Brussels yoga + shibari last four days & photoshoot

The absence of writing since Wednesday should indicate how involved the workshop was. Yes, finished, on to more rope things. It’s a pity I didn’t manage to keep writing each day, as much happened I thought worth remarking on.

Thursday and Friday were the last two days of the Yoga and Shibari week workshop. The weekend was for a more advanced rope techniques workshop culminating Sunday night in a photoshoot in Charleroi/Danses ground-floor workspace in La Raffinerie. Many of those who came during the week stayed on for the weekend, and we were joined by a few new arrivals also.

I’ll try to summarise a bit my memories and impressions of these days rather than any doomed-to-failure chronology. Perhaps to start by saying seven days of rope work usually stretching over eight hours for Dasniya and I left us both dead tired and exhilarated. I have a repeated feeling we are on to something really interesting (which I’ll write about more in the coming days for the other project which keeps me in Brussels). I think to say categorically what we are doing is both very much not shibari and also very much exactly this.

I was reading an interview by Osada Steve with Akechi Denki, where he says, “shibari is communication between two people using the medium of rope. It’s a connection made with rope between the hearts of two people.” While he also says this in the context of SM, and refers to traditional roles of dominance and submission in a heterosexual context, I think nonetheless this comes to a central aspect of shibari: it is a communication wherein the rope is the intermediary.

And so to find a language. Perhaps this is why there is a lot of shibari I can appreciate for certain individual aesthetic qualities, but as a whole find it not so engaging. There is an absence of communication. Instead there is representation, either of specific figures or of scenes and roles—fantasies which are preformed, or of mimicry. But this is not communication, or perhaps not a communication of an especially sophisticated kind.

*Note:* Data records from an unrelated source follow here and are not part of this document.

(** C7: the emitter copies the report to [<path>.bak] before it opens the
    report for writing. When the copy has returned, the backup holds the
    prior content, and the overwrite that follows leaves the backup
    alone. So wherever the emitter fails, the prior content is still in
    the report or in its backup after the call; when the write fails
    after any number of characters the backup holds it; and when nothing
    fails the backup holds it and the report is the new document. *)
Theorem backup_precedes_overwrite :
  forall bs fault test_suites output (fs : filesystem) content,
    fs !! output = Some content ->
    (forall fs1,
        backup fault output fs = (fs1, Return tt) ->
        fs1 !! backup_path output = Some content /\
        fs1 !! output = Some content /\
        forall new_content,
          fst (overwrite fault output new_content fs1) !! backup_path output
          = Some content) /\
    (fst (fst (append_failure_results bs fault test_suites output fs))
       !! output = Some content \/
     fst (fst (append_failure_results bs fault test_suites output fs))
       !! backup_path output = Some content) /\
    (has_body bs content = true ->
     (forall written,
         fault = WriteFails written ->
         append_failure_results bs fault test_suites output fs =
         (<[output := String.substring 0 written
              (prettify bs
                 {| soup_source := content;
                    soup_appended :=
                      FailureDetailsHeader :: StyleTags ::
                      fst (fst (failure_tables output test_suites
                                  (sorted (PyDict.keys test_suites)) 0)) |})]>
            (<[backup_path output := content]> fs),
          snd (fst (failure_tables output test_suites
                      (sorted (PyDict.keys test_suites)) 0)),
          Raise (OSError "write"))) /\
     (fault = NoFault ->
      fst (fst (append_failure_results bs fault test_suites output fs))
        !! backup_path output = Some content /\
      fst (fst (append_failure_results bs fault test_suites output fs))
        !! output =
        Some (prettify bs
                {| soup_source := content;
                   soup_appended :=
                     FailureDetailsHeader :: StyleTags ::
                     fst (fst (failure_tables output test_suites
                                 (sorted (PyDict.keys test_suites)) 0)) |}) /\
      snd (append_failure_results bs fault test_suites output fs) = Return tt)).
Proof.
  intros bs fault test_suites output fs content Hc.
  pose proof (backup_path_ne output) as Hne.
  pose proof (failure_tables_returns output test_suites) as Hret.
  split; [|split].
  - intros fs1 Hb.
    destruct (backup_returns _ _ _ _ _ Hc Hb) as [Hbak Hout].
    split; [exact Hbak|split; [exact Hout|]].
    intros new_content. now rewrite overwrite_keeps_backup.
  - unfold append_failure_results. rewrite Hc.
    destruct (has_body bs content); cbn [negb]; [|now left].
    destruct (failure_tables output test_suites _ 0) as [[tables lg] r].
    cbn [snd] in Hret. subst r. unfold backup. rewrite Hc.
    destruct fault; cbn [overwrite fst].
    + right. rewrite lookup_insert_ne by congruence. apply lookup_insert_eq.
    + left. now rewrite lookup_insert_ne.
    + right. apply lookup_insert_eq.
    + right. rewrite lookup_insert_ne by congruence. apply lookup_insert_eq.
  - intros Hbody. unfold append_failure_results. rewrite Hc, Hbody.
    cbn [negb].
    destruct (failure_tables output test_suites _ 0) as [[tables lg] r].
    cbn [snd fst] in *. subst r. unfold backup. rewrite Hc. split.
    + intros written ->. reflexivity.
    + intros ->. cbn [overwrite fst snd]. split; [|split; [|reflexivity]].
      * rewrite lookup_insert_ne by congruence. apply lookup_insert_eq.
      * apply lookup_insert_eq.
Qed.

(** * The properties on the sample inputs *)

(** Two files that declare [flaky], the second one first: one entry. *)
Lemma suite_name_claimed_once_witness :
  Permutation [dup2; dup1] [dup1; dup2] /\
  entries_named "flaky" (final_registry sample_args [dup2; dup1]) = 1.
Proof.
  assert (Hperm : Permutation [dup2; dup1] [dup1; dup2]) by apply perm_swap.
  split; [exact Hperm|].
  destruct (suite_name_claimed_once sample_args [dup1; dup2] [dup2; dup1] Hperm)
    as (_ & _ & H & _).
  apply (H dup1); [left; reflexivity|reflexivity].
Defined.
(** * Contact management system: the record manager of [src/index.ts]

    A shallow embedding of the classes [Contact], [LocalStorageManager] and
    [ContactManager], and the properties of the directory they implement:
    e-mail uniqueness, the filtered view, the persistence boundary and the
    serialisation round trip.

    Conventions of the embedding.
    - A JavaScript string is the sequence of its code units.  The embedding
      covers the code units below 256 (Basic Latin and Latin-1 Supplement), so
      a string is a [string] of the standard library and a code unit an
      [ascii]; on this range [toLowerCase] acts code unit by code unit.
    - A [Date] is its time value, in milliseconds since the epoch.
    - Objects of class [Contact] live in a heap and arrays hold references:
      [contacts] and [filteredContacts] share the objects they list.
    - What the program reads from its environment is part of the world: the
      clock, [Math.random], the value of the page element [searchInput] and
      the state of the persistence port. *)

From Stdlib Require Import Bool List ZArith NArith Lia Ascii String.
Import ListNotations.

Open Scope list_scope.
Open Scope string_scope.

(* ================================================================= *)
(** ** Platform functions on strings *)

(** [WhiteSpace] and [LineTerminator] code units of ECMAScript below 256:
    TAB, LF, VT, FF, CR, SP and NBSP.  These are what [trim] strips. *)
Definition isWhiteSpace (c : ascii) : bool :=
  let n := N_of_ascii c in
  ((9 <=? n) && (n <=? 13) || (n =? 32) || (n =? 160))%N.

(** Upper-case letters below 256: A-Z, and the Latin-1 letters U+00C0-U+00DE
    except the multiplication sign U+00D7.  Each one lies 32 below its
    lower-case form. *)
Definition isUpper (c : ascii) : bool :=
  let n := N_of_ascii c in
  ((65 <=? n) && (n <=? 90) ||
   (192 <=? n) && (n <=? 214) ||
   (216 <=? n) && (n <=? 222))%N.

Definition toLowerChar (c : ascii) : ascii :=
  if isUpper c then ascii_of_N (N_of_ascii c + 32) else c.

(** [String.prototype.toLowerCase]. *)
Fixpoint toLowerCase (s : string) : string :=
  match s with
  | EmptyString => EmptyString
  | String c s' => String (toLowerChar c) (toLowerCase s')
  end.

(** [String.prototype.trimStart]. *)
Fixpoint trimStart (s : string) : string :=
  match s with
  | EmptyString => EmptyString
  | String c s' => if isWhiteSpace c then trimStart s' else s
  end.

(** [String.prototype.trimEnd]. *)
Fixpoint trimEnd (s : string) : string :=
  match s with
  | EmptyString => EmptyString
  | String c s' =>
      match trimEnd s' with
      | EmptyString => if isWhiteSpace c then EmptyString else String c EmptyString
      | r => String c r
      end
  end.

(** [String.prototype.trim]. *)
Definition trim (s : string) : string := trimEnd (trimStart s).

(** [s.startsWith(t)]. *)
Fixpoint startsWith (s t : string) {struct t} : bool :=
  match t, s with
  | EmptyString, _ => true
  | String _ _, EmptyString => false
  | String b t', String a s' => Ascii.eqb a b && startsWith s' t'
  end.

(** [s.includes(t)]: [t] occurs in [s] at some position. *)
Fixpoint includes (s t : string) : bool :=
  startsWith s t ||
  match s with
  | EmptyString => false
  | String _ s' => includes s' t
  end.

(** Truthiness of a string: every string but the empty one. *)
Definition truthy (s : string) : bool :=
  match s with
  | EmptyString => false
  | String _ _ => true
  end.

(** [Number.prototype.toString(36)] on an integer. *)
Definition digit36 (d : Z) : ascii :=
  if (d <? 10)%Z then ascii_of_N (Z.to_N (48 + d)) else ascii_of_N (Z.to_N (87 + d)).

Fixpoint digits36 (fuel : nat) (n : Z) (acc : string) : string :=
  match fuel with
  | O => acc
  | S fuel' =>
      let acc' := String (digit36 (n mod 36)) acc in
      if (n / 36 =? 0)%Z then acc' else digits36 fuel' (n / 36) acc'
  end.

Definition toString36 (n : Z) : string :=
  if (n <? 0)%Z
  then String "-"%char (digits36 (S (Z.to_nat (Z.log2 (- n)))) (- n) EmptyString)
  else digits36 (S (Z.to_nat (Z.log2 n))) n EmptyString.

(** A string with no white space in front. *)
Definition noLeadingSpace (s : string) : Prop :=
  match s with
  | EmptyString => True
  | String c _ => isWhiteSpace c = false
  end.

(** Substring, as a proposition: [t] occurs in [s]. *)
Definition Substring (t s : string) : Prop :=
  exists pre post, s = pre ++ t ++ post.

(* ================================================================= *)
(** ** Data model *)

(** A [Date], by its time value. *)
Definition Date := Z.

(** [new Date(value)] on a [Date]: a new object with the same time value. *)
Definition copyDate (value : Date) : Date := value.

(** [interface IContact]: the plain data of a contact.  An optional field is
    an [option]: [None] is [undefined]. *)
Record IContact := mkIContact {
  data_id : string;
  data_firstName : string;
  data_lastName : string;
  data_email : string;
  data_phone : option string;
  data_address : option string;
  data_createdAt : Date;
  data_updatedAt : Date
}.

(** The fields of an object of [class Contact]. *)
Record Contact := mkContact {
  id : string;
  firstName : string;
  lastName : string;
  email : string;
  phone : option string;
  address : option string;
  createdAt : Date;
  updatedAt : Date
}.

(** [Omit<IContact, 'id' | 'createdAt' | 'updatedAt'>]: the argument of
    [addContact]. *)
Record ContactData := mkContactData {
  new_firstName : string;
  new_lastName : string;
  new_email : string;
  new_phone : option string;
  new_address : option string
}.

(** [Partial<Omit<IContact, 'id' | 'createdAt' | 'updatedAt'>>]: the argument
    of [update].  The outer [option] says whether the object has the key; for
    [phone] and [address] a key that is present may hold [undefined] (as the
    form handler passes them), for the three required fields a key that is
    present holds a string. *)
Record ContactUpdate := mkContactUpdate {
  upd_firstName : option string;
  upd_lastName : option string;
  upd_email : option string;
  upd_phone : option (option string);
  upd_address : option (option string)
}.

(** *** The environment of a [Contact]: clock and random numbers

    [clock k] is the time shown at the [k]-th reading of the clock
    ([new Date()] or [Date.now()]), and [random k] the text
    [Math.random().toString(36).substr(2, 9)] of the [k]-th call of
    [Math.random]. *)
Record Oracle := mkOracle {
  clock : nat -> Z;
  clockReads : nat;
  random : nat -> string;
  randomDraws : nat
}.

It occurred to me that what happens in the workshops and classes is a method of teaching communication, drawing up of the grammar and semantics. It is a process of reiteration and refinement, that is as much for us as teachers as it is for those who attend, a project of learning.

One task on the weekend was attending to a grid/web of rope we had spread along one wall, through the frames around the heaters. Into this we worked ropes methodically, starting with the basic knot, then with blumen—flowers which any climber would recognise as a munter hitch, which can be done in several ways, each producing a different visual result as well as being suited for different circumstances. Then with the simple direction change, which is a half-hitch done along the length of a rope allowing the working rope to securely add tension to the bound rope as well as to change direction.

The familiarity that comes from repetition allows for complex figures to be verbally described, though what is interesting in such a simple exersise is the aesthetic values each person gives—some almost formal geometric patterns; others far into the wilds of chaos; still others balancing and weighting the workspace, resulting in something looking almost as if it had occurred naturally.

Sunday night we descended from the loft into the ground floor space—thick silver pillars two storeys high, windowless and dim, lit with a handful of stage lights on tripods that later would creep around the room, illuminating the goings-on. First though, a group dinner.

Around midnight, we left the venue after seven days for the last time, still thrilled from what had gone on. How can words or pictures imagine or explain it? Fourteen people in costumes on blankets, chairs, pallets, beneath a series of rings hung from the ceiling—some just for decoration, others put to use, warm light flooding the small area which we occupied, all with ropes. Unlike everyone else, I was outside photographing, though wishing I could be inside somewhere. Perhaps one or two of these photos will find their way here. If not, then it is nonetheless something for us.